À Shibuya, retroussez vos manches pour faire des ramen de A à Z : pétrissage, découpe à la machine, préparation du chashu de poulet, et dégustation de trois recettes classiques. Encadré en anglais, en petit groupe, vous serez aux fourneaux, pas juste spectateur, et repartirez avec les recettes. Une expérience chaleureuse, conviviale et gourmande.
En entrant, notre professeur—Yoshi-san—m’a souri et tendu un tablier. Il m’a demandé d’où je venais (j’ai répondu New York; il a hoché la tête comme s’il l’avait deviné), puis il nous a montré la farine. L’air sentait légèrement la sauce soja et quelque chose de grillé, sûrement le bouillon qui mijotait. Nous n’étions que cinq, ce qui donnait plus l’impression d’un moment convivial que d’un cours. Yoshi-san plaisantait sur les « muscles du ramen » pendant qu’on pétrissait la pâte. Mes mains sont vite devenues collantes—je ne m’attendais pas à ce que ce soit si… physique ? Mais honnêtement, c’était plutôt amusant.
Je n’avais jamais utilisé de machine à nouilles avant. Elle faisait un bruit satisfaisant de clac-clac quand on roulait et découpait la pâte en fines bandes. À un moment, j’ai essayé de prononcer « miso » avec l’accent juste—Li, du groupe, a tellement ri qu’elle a failli faire tomber son téléphone. Ensuite, on est passés à la préparation du chashu de poulet ; Yoshi-san nous a laissé le piquer avec des baguettes en expliquant pourquoi ils utilisent du poulet ici plutôt que du porc (un goût plus léger).
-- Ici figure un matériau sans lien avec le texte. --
(** X12. A call given a list object only ever appends to that list: no
    other list object changes, prompts and queries are only added, and no
    query is run without a prompt before it. *)
Theorem generate_response_only_appends
    (fuel : nat) (self : AIChatManager) (l : loc) (failure_count : Z)
    (w w' : World) :
  final_world (generate_response E fuel self (Some l) failure_count w) = Some w' ->
  (forall l', l' <> l -> heap w' !! l' = heap w !! l') /\
  (exists added, heap w' !!! l = (heap w !!! l) ++ added) /\
  (exists ps qs,
     prompts w' = prompts w ++ ps /\ queries w' = queries w ++ qs /\
     (length qs <= length ps)%nat).
Proof. apply generate_response_frame. Qed.

(** X13. Once the search of a call's own cycle has missed, the only string
    the call can return is the apology, whatever the retry finds. *)
Theorem generate_response_after_miss
    (fuel : nat) (self : AIChatManager) (l : loc) (failure_count : Z)
    (w : World) (c : list string) (r : string) :
  missed E self (prompts w) (heap w !!! l) c ->
  returned (generate_response E fuel self (Some l) failure_count w) = Some r ->
  r = apology.
Proof.
  intros [Hf Hq]. destruct fuel as [|fuel]; [done|].
  rewrite generate_response_step. cbv zeta. rewrite Hf, Hq. simpl.
  destruct (failure_count + 1 <? 2).
  - destruct (generate_response E fuel self (Some l) (failure_count + 1) _);
      simpl; [|done..]. by intros [= <-].
  - by intros [= <-].
Qed.

(** X14. A page whose body is nothing but markup gives no chunk, so the
    model is not asked and the page contributes nothing (with the default
    limit). *)
Theorem process_result_empty_body
    (self : AIChatManager) (result : SearchResult) (page : Page) :
  get_page_by_id E (content_id result) "body.view" = inr page ->
  Chunker.strip_tags (body_view_value page) = EmptyString ->
  environ E !! "OPENAI_MODEL_CONTEXT_LIMIT" = None ->
  process_result E self result = inr None.
Proof.
  intros Hp Hb He. unfold process_result. rewrite Hp. simpl. rewrite Hb.
  unfold Chunker.CONTEXT_LIMIT, getenv. rewrite He. reflexivity.
Qed.

(** X5. When the environment sets [OPENAI_MODEL_CONTEXT_LIMIT], the limit is
    a [str] and [range] refuses it: every page that is fetched makes
    [process_result] raise [TypeError], whatever its body. *)
Theorem process_result_limit_from_environ
    (self : AIChatManager) (result : SearchResult) (page : Page) (value : string) :
  environ E !! "OPENAI_MODEL_CONTEXT_LIMIT" = Some value ->
  get_page_by_id E (content_id result) "body.view" = inr page ->
  process_result E self result = inl TypeError.
Proof.
  intros He Hp. unfold process_result. rewrite Hp. simpl.
  unfold Chunker.CONTEXT_LIMIT, getenv. by rewrite He.
Qed.

End More.

Lemma process_result_is_tagged_witness :
  exists tail,
    "Page ID42: /api, Refs: /wiki/42" = "Page ID" +:+ "42" +:+ ": " +:+ tail.
Proof.
  apply (process_result_is_tagged second_try manager {| content_id := "42" |}).
  reflexivity.
Defined.

Lemma process_query_empty_iff_witness :
  process_query stubborn manager "(title ~ api)" = inr EmptyString /\
  exists results,
    confluence_cql stubborn "(title ~ api)" 5 = inr results /\
    Forall (fun r => process_result stubborn manager r = inr None) results.
Proof.
  split; [reflexivity|].
  apply (process_query_empty_iff stubborn manager "(title ~ api)" EmptyString);
    reflexivity.
Defined.

Lemma generate_response_warning_or_failure_witness :
  returned (generate_response hedging 1 manager (Some failed_cql_default) 0 fresh)
  = Some apology /\
  (queries <$> final_world
     (generate_response hedging 1 manager (Some failed_cql_default) 0 fresh))
  = Some [].
Proof.
  rewrite (generate_response_warning_or_failure hedging 0 manager
             (Some failed_cql_default) 0 fresh).
  - split; reflexivity.
  - left. discriminate.
Defined.

Lemma generate_response_direct_answer_witness :
  returned (generate_response direct 1 manager (Some failed_cql_default) 0 fresh)
  = Some "/api".
Proof.
  rewrite (generate_response_direct_answer direct 0 manager
             (Some failed_cql_default) 0 fresh "/api"); reflexivity.
Defined.

Lemma generate_response_hit_witness :
  returned (generate_response second_try 1 manager (Some failed_cql_default) 0
              after_first_miss)
  = Some "Page ID42: /api, Refs: /wiki/42".
Proof.
  rewrite (generate_response_hit second_try 0 manager (Some failed_cql_default) 0
             after_first_miss ["text ~ api"] "Page ID42: /api, Refs: /wiki/42");
    try reflexivity. discriminate.
Defined.

Lemma generate_response_none_miss_witness :
  raised (generate_response stubborn 2 manager None 0 fresh) = Some AttributeError.
Proof.
  rewrite (generate_response_none_miss stubborn 1 manager 0 fresh ["title ~ api"]);
    reflexivity.
Defined.

Lemma generate_response_only_appends_witness :
  exists w',
    final_world (generate_response stubborn 2 manager (Some 7%positive) 0 fresh)
    = Some w' /\
    heap w' !! failed_cql_default = None.
Proof.
  destruct (generate_response stubborn 2 manager (Some 7%positive) 0 fresh)
    as [r w'|e w'|] eqn:Hrun; [|discriminate Hrun..].
  exists w'. split; [reflexivity|].
  destruct (generate_response_only_appends stubborn 2 manager 7%positive 0 fresh w')
    as (Hframe & _).
  - exact (f_equal final_world Hrun).
  - rewrite Hframe; [reflexivity | discriminate].
Defined.

Lemma generate_response_after_miss_witness :
  returned (generate_response stubborn 2 manager (Some failed_cql_default) 0 fresh)
  = Some apology.
Proof.
  destruct (returned (generate_response stubborn 2 manager
                        (Some failed_cql_default) 0 fresh)) as [r|] eqn:Hr;
    [|discriminate Hr].
  f_equal.
  apply (generate_response_after_miss stubborn 2 manager failed_cql_default 0 fresh
           ["title ~ api"]); [split; reflexivity | exact Hr].
Defined.

Lemma process_result_empty_body_witness :
  process_result markup_only manager {| content_id := "42" |} = inr None.
Proof.
  apply (process_result_empty_body markup_only manager {| content_id := "42" |}
           {| body_view_value := "<p><b></b></p>"; links_webui := "/wiki/42" |});
    reflexivity.
Defined.

Lemma process_result_limit_from_environ_witness :
  process_result limit_set manager {| content_id := "42" |} = inl TypeError.
Proof.
  apply (process_result_limit_from_environ limit_set manager
           {| content_id := "42" |} api_page "100000").
  - apply lookup_singleton_eq.
  - reflexivity.
Defined.

End AIChatSpec.

(** ** The Slack front end *)

Module SlackBotSpec.

Import StrFacts SlackBot SlackScenario.

Lemma lower_char_idempotent c : lower_char (lower_char c) = lower_char c.
Proof. destruct c as [[] [] [] [] [] [] [] []]; reflexivity. Qed.

Lemma has_capital_append a b :
  has_capital (a +:+ b) = has_capital a || has_capital b.
Proof.
  induction a as [|c a IH]; [done|].
  rewrite append_cons. simpl. by rewrite IH, orb_assoc.
Qed.

Lemma has_capital_lower s : has_capital (lower s) = false.
Proof.
  induction s as [|c s IH]; [done|]. simpl.
  rewrite lower_char_idempotent, Ascii.eqb_refl. exact IH.
Qed.

Lemma prefix_has_capital needle hay :
  String.prefix needle hay = true -> has_capital needle = true -> has_capital hay = true.
Proof.
  revert hay. induction needle as [|c needle IH]; intros hay; [done|].
  destruct hay as [|d hay]; [done|]. simpl.
  destruct (Ascii.ascii_dec c d) as [->|]; [|done].
  intros Hp Hc. apply orb_true_iff in Hc as [Hc|Hc].
  - by rewrite Hc.
  - rewrite (IH _ Hp Hc). apply orb_true_r.
Qed.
Les fenêtres de la cuisine se sont embuées à cause de la vapeur, et dehors on distinguait les enseignes néon de Shibuya qui s’allumaient doucement.
Quand on s’est enfin installés avec nos trois petits bols—tonkotsu, shoyu, miso—j’ai réalisé que je ne les avais jamais goûtés côte à côte. Chacun était tellement différent : le shoyu vif et salé, le miso presque sucré, le tonkotsu crémeux sans être lourd. On a pris des photos (évidemment), mais j’avais surtout envie de manger tant que c’était chaud. Yoshi-san nous regardait goûter comme s’il attendait notre verdict. Je repense encore à cette première gorgée—peut-être parce que c’était mes propres nouilles pour une fois ? Bref, si vous cherchez un atelier ramen à Tokyo qui soit vraiment pratique et détendu, c’est celui-ci.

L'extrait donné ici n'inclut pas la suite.